In this situation the misunderstanding is causing the crash, by leaving a zombie around. The right thing to do is to refer directly to self in the block (not unsafe_unretained, not weak), just like you'd like normal code to look. The effect will be that the block will retain the instance pointed to by 'self' -- the view controller in this case -- and it won't be destroyed until the block is destroyed (presumably by the url requester).
Will it be damaging to the view controller to process the result of the web request even though it has been popped? Almost certainly not, but if you think it will be, check for that condition in the block.
if (![self.navigationController.viewControllers containsObject:self])
// I must have been popped, ignore the web request result
// Re the discussion in comments, I think a good coder should have misgivings about
// this condition. If you think you need it, ask yourself "why did I design
// my object so that it does something wrong based on whether some other object
// (a navigation vc in this case) contains it?"
// In that sense, the deliberate use of weakSelf is even worse, IMO, because
// it lets the coder ignore _and_obscure_ an important question.
else {
// do whatever i do when the web request completes
}
**The need for weak or unretained pointers in blocks stems from the fact that blocks will retain the objects they refer to. If one of those objects directly or indirectly retains the block, then you get a cycle (A retains B which retains A) and a leak. This can happen with any object to which the block refers, not just 'self'.

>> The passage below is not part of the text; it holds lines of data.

(** ** One iteration of [insert_fix_up] *)

(** The last step of a round on the left: the parent and the grandparent of the
    node change colours and the grandparent is rotated away. *)
Lemma fix_rotate_right rb y ky vy s g kg vg u K x k v l r Q :
  tree_at rb (Fr true RED y ky vy s :: Fr true BLACK g kg vg u :: K) (N RED x k v l r) →
  (∀ rb', same_but_nodes rb rb' →
     tree_at rb' (Fr true BLACK y ky vy (N RED g kg vg s u) :: K) (N RED x k v l r) →
     Q (inl (Some x) : ptr + ()) rb') →
  wp (nn ← node (Some x);
      update (n_parent nn) (set_color BLACK);;
      pn ← node (n_parent nn);
      update (n_parent pn) (set_color RED);;
      rotate_right (n_parent pn);;
      mret (inl (Some x))) rb Q.
Proof.
  intros Ht HQ. apply wp_bind, (wp_node_at _ _ _ _ _ _ _ _ _ Ht); cbn.
  apply tree_at_focus in Ht. cbn in Ht.
  apply wp_bind. eapply wp_mono; [by eapply tree_at_color|]. cbn.
  intros _ rb1 [Hs1 Ht1]. apply wp_bind, (wp_node_at _ _ _ _ _ _ _ _ _ Ht1); cbn.
  apply tree_at_focus in Ht1. cbn in Ht1.
  apply wp_bind. eapply wp_mono; [by eapply tree_at_color|]. cbn.
  intros _ rb2 [Hs2 Ht2]. apply wp_bind. eapply wp_mono; [by eapply tree_at_rotate_right|]. cbn.
  intros _ rb3 [Hs3 Ht3]. apply wp_ret, HQ; [by repeat (etrans; [done|])|].
  by apply tree_at_focus.
Qed.

Lemma fix_rotate_left rb y ky vy s g kg vg u K x k v l r Q :
  tree_at rb (Fr false RED y ky vy s :: Fr false BLACK g kg vg u :: K) (N RED x k v l r) →
  (∀ rb', same_but_nodes rb rb' →
     tree_at rb' (Fr false BLACK y ky vy (N RED g kg vg u s) :: K) (N RED x k v l r) →
     Q (inl (Some x) : ptr + ()) rb') →
  wp (nn ← node (Some x);
      update (n_parent nn) (set_color BLACK);;
      pn ← node (n_parent nn);
      update (n_parent pn) (set_color RED);;
      rotate_left (n_parent pn);;
      mret (inl (Some x))) rb Q.
Proof.
  intros Ht HQ. apply wp_bind, (wp_node_at _ _ _ _ _ _ _ _ _ Ht); cbn.
  apply tree_at_focus in Ht. cbn in Ht.
  apply wp_bind. eapply wp_mono; [by eapply tree_at_color|]. cbn.
  intros _ rb1 [Hs1 Ht1]. apply wp_bind, (wp_node_at _ _ _ _ _ _ _ _ _ Ht1); cbn.
  apply tree_at_focus in Ht1. cbn in Ht1.
  apply wp_bind. eapply wp_mono; [by eapply tree_at_color|]. cbn.
  intros _ rb2 [Hs2 Ht2]. apply wp_bind. eapply wp_mono; [by eapply tree_at_rotate_left|]. cbn.
  intros _ rb3 [Hs3 Ht3]. apply wp_ret, HQ; [by repeat (etrans; [done|])|].
  by apply tree_at_focus.
Qed.

Lemma tree_at_color_flip rb K c g kg vg cl xl kl vl ll lr cr xr kr vr rl rr :
  tree_at rb K (N c g kg vg (N cl xl kl vl ll lr) (N cr xr kr vr rl rr)) →
  wp (color_flip (Some g)) rb (λ _ rb', same_but_nodes rb rb' ∧
    tree_at rb' K (N RED g kg vg (N BLACK xl kl vl ll lr) (N BLACK xr kr vr rl rr))).
Proof.
  intros Ht. rw /color_flip. apply wp_bind, (wp_node_at _ _ _ _ _ _ _ _ _ Ht); cbn.
  apply wp_bind. eapply wp_mono; [by eapply tree_at_color|]. cbn. intros _ rb1 [Hs1 Ht1].
  apply (tree_at_focus _ (Fr false RED g kg vg (N cl xl kl vl ll lr)) K (N cr xr kr vr rl rr)) in Ht1.
  apply wp_bind. eapply wp_mono; [by eapply tree_at_color|]. cbn. intros _ rb2 [Hs2 Ht2].
  apply tree_at_focus in Ht2. cbn in Ht2.
  apply (tree_at_focus _ (Fr true RED g kg vg (N BLACK xr kr vr rl rr)) K (N cl xl kl vl ll lr)) in Ht2.
  eapply wp_mono; [by eapply tree_at_color|]. cbn. intros _ rb3 [Hs3 Ht3].
  split; [by repeat (etrans; [done|])|]. by apply tree_at_focus in Ht3.
Qed.

(** What is left of the path to look at. *)
Definition fix_variant (K : ctx) : nat := if decide (ccol K = RED) then length K else 0.

Definition fix_inv (rb0 : RBtree) (its : list (loc * (list Z * list Z))) (n : nat) (p : ptr)
    (rb : RBtree) : Prop :=
  ∃ K x k v l r m,
    p = Some x ∧ same_but_nodes rb0 rb ∧ tree_at rb K (N RED x k v l r) ∧
    is_rb (N RED x k v l r) m ∧ is_rb_ctx K m ∧ n = fix_variant K ∧
    items (plug K (N RED x k v l r)) = its.

Lemma addr_plug1 nl f t : addr nl (plug1 f t) = Some (f_addr f).
Proof. rw /plug1. by destruct (f_left f). Qed.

But in your case (as in many) the view controller referred to by self does not retain the block.
The good practice in using block (especially delayed ones) is to make a local copy of the block in the calling method. In your case it should be done in -(void)sendUrl:successBlock:
successBlockCopy = [successBlock copy];
and then call
successBlockCopy(nil);
It should retain your viewController for a while until completion.
Also it is better to use __weak instead __unsafe_unretained to avoid problems with suddenly released objects.